Entre Janus e o Palimpsesto: sobre o luto que acompanha as conquistas

Há quem imagine que toda conquista venha acompanhada apenas de euforia e comemorações. Eu também imaginava, até receber notícias tão aguardadas e sentir, junto com a alegria, uma angústia que me surpreendeu. A experiência tem me ensinado que algumas vitórias também carregam a delicadeza silenciosa de um adeus.

Na segunda-feira, escrevi minha carta de demissão à mão, como manda o figurino, no verso de uma receita médica que era o papel que eu tinha por perto. Minha letra, um verdadeiro garrancho, já tornava o texto quase ilegível. As lágrimas que caíram sem aviso sobre a tinta trataram de completar o serviço. Ali estava o registro do fim de um dos capítulos mais significativos da minha vida profissional.

Foi naquele estado estranho, olhando para o que terminava e para o que começava, que me lembrei de Janus, o deus romano das passagens. Representado com duas faces, ele olha ao mesmo tempo para o passado e para o futuro.

Pouco depois de me mudar para os Estados Unidos, tirei uma foto em Nova York ao lado de uma grande escultura de Janus - uma figura feminina, com um rosto voltado para cada direção. Estranhei, na hora, que ali Janus fosse mulher; a mitologia o conhece como um deus. Mas hoje acho bonito que até os mitos se deixem reescrever por quem os revisita. Na época, foi apenas uma foto, tirada no meio de outra grande mudança. Agora entendo por que ela ficou comigo. Ela traduz um sentimento que talvez toda transição importante carregue: uma parte de nós ainda se despede, enquanto outra já começa, timidamente, a chegar.

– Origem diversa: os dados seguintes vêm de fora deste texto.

(** In binary64, a [NaN] among a measured flux and the two correction
    factors makes the corrected flux of that entry [NaN], and its flux
    density too, whatever [photflam] is. *)
Theorem nan_propagates_binary64
    (raws : ndarray float) (c1 c2 photflam x : float) (i : nat) :
  nth_error raws i = Some x ->
  PrimFloat.is_nan x = true \/ PrimFloat.is_nan c1 = true
  \/ PrimFloat.is_nan c2 = true ->
  nth_error (flux_inf raws c1 c2) i = Some nan /\
  nth_error (f_lambda (flux_inf raws c1 c2) photflam) i = Some nan.
Proof.
  intros Hi Hnan.
  assert (Hfi : (x / c1 / c2)%float = nan).
  { destruct Hnan as [Hn | [Hn | Hn]]; apply is_nan_eq in Hn; subst.
    - now rewrite !div_nan_l.
    - now rewrite div_nan_r, div_nan_l.
    - now rewrite div_nan_r. }
  unfold f_lambda, arr_mul, flux_inf, flux05, arr_div.
  rewrite !map_map, !nth_error_map, Hi. simpl.
  change (Some (x / c1 / c2)%float = Some nan
          /\ Some (x / c1 / c2 * photflam)%float = Some nan).
  rewrite Hfi, mul_nan_l. split; reflexivity.
Qed.

Lemma nan_propagates_binary64_example :
  nth_error [5.2393%float; nan] 1 = Some nan /\
  (PrimFloat.is_nan nan = true \/ PrimFloat.is_nan 0.8%float = true
   \/ PrimFloat.is_nan 0.915%float = true) /\
  nth_error (flux_inf [5.2393%float; nan] 0.8%float 0.915%float) 1 = Some nan.
Proof.
  assert (Hi : nth_error [5.2393%float; nan] 1 = Some nan) by reflexivity.
  assert (Hn : PrimFloat.is_nan nan = true \/ PrimFloat.is_nan 0.8%float = true
               \/ PrimFloat.is_nan 0.915%float = true)
    by (left; vm_compute; reflexivity).
  split; [exact Hi | split; [exact Hn |]].
  exact (proj1 (@nan_propagates_binary64 [5.2393%float; nan] 0.8%float
                                         0.915%float 1e-18%float nan 1 Hi Hn)).
Defined.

Eu ao lado da escultura de Janus em Nova York, pouco depois de me mudar para os Estados Unidos A escultura de Janus em Nova York, pouco depois da minha mudança para os Estados Unidos.

Ao olhar para trás, vejo muito mais do que um emprego. Foi ali que aprendi a confiar em mim mesma, que me descobri capaz de fazer coisas difíceis. Trabalhei ao lado de profissionais que considero do mais alto nível, e foi nesse convívio que uma versão minha que eu não conhecia foi sendo construída. Ao olhar para frente, vejo um sonho antigo finalmente ganhando forma.

Entre esses dois olhares existe um sentimento difícil de explicar. Não é arrependimento, porque continuo acreditando na decisão que tomei. Também não é medo. Talvez seja apenas o luto discreto que acompanha toda transformação importante.

Há pouco tempo, li um livro da Elvira Vigna que trazia a palavra palimpsesto no título. Não conhecia o termo e fui procurar. Na Antiguidade, um palimpsesto era um manuscrito reutilizado: o texto antigo era raspado para dar lugar a uma nova escrita, mas seus vestígios permaneciam ali, discretos, insistindo em existir sob as novas palavras. Passei a desconfiar da ideia de que recomeços nos devolvem a uma página em branco. Somos palimpsestos. Reescrevemo-nos continuamente, mas nenhuma versão de nós desaparece por completo. Os lugares por onde passamos, as pessoas que encontramos e as escolhas que fizemos permanecem sob as novas camadas. Nem sempre visíveis, continuam ajudando a compor quem nos tornamos.

A vida tem me mostrado, situação após situação, que nada é inerentemente bom ou mau. Cada escolha carrega sua própria renúncia. Vez ou outra nos deparamos com encruzilhadas, e não existe caminho que venha só com alegrias ou só com peso. Os dois caminham juntos, sempre. Essa mudança me lembrou disso. A tristeza não estava ali para contradizer a alegria. Estava ali porque a escolha era real, e escolhas reais sempre custam alguma coisa.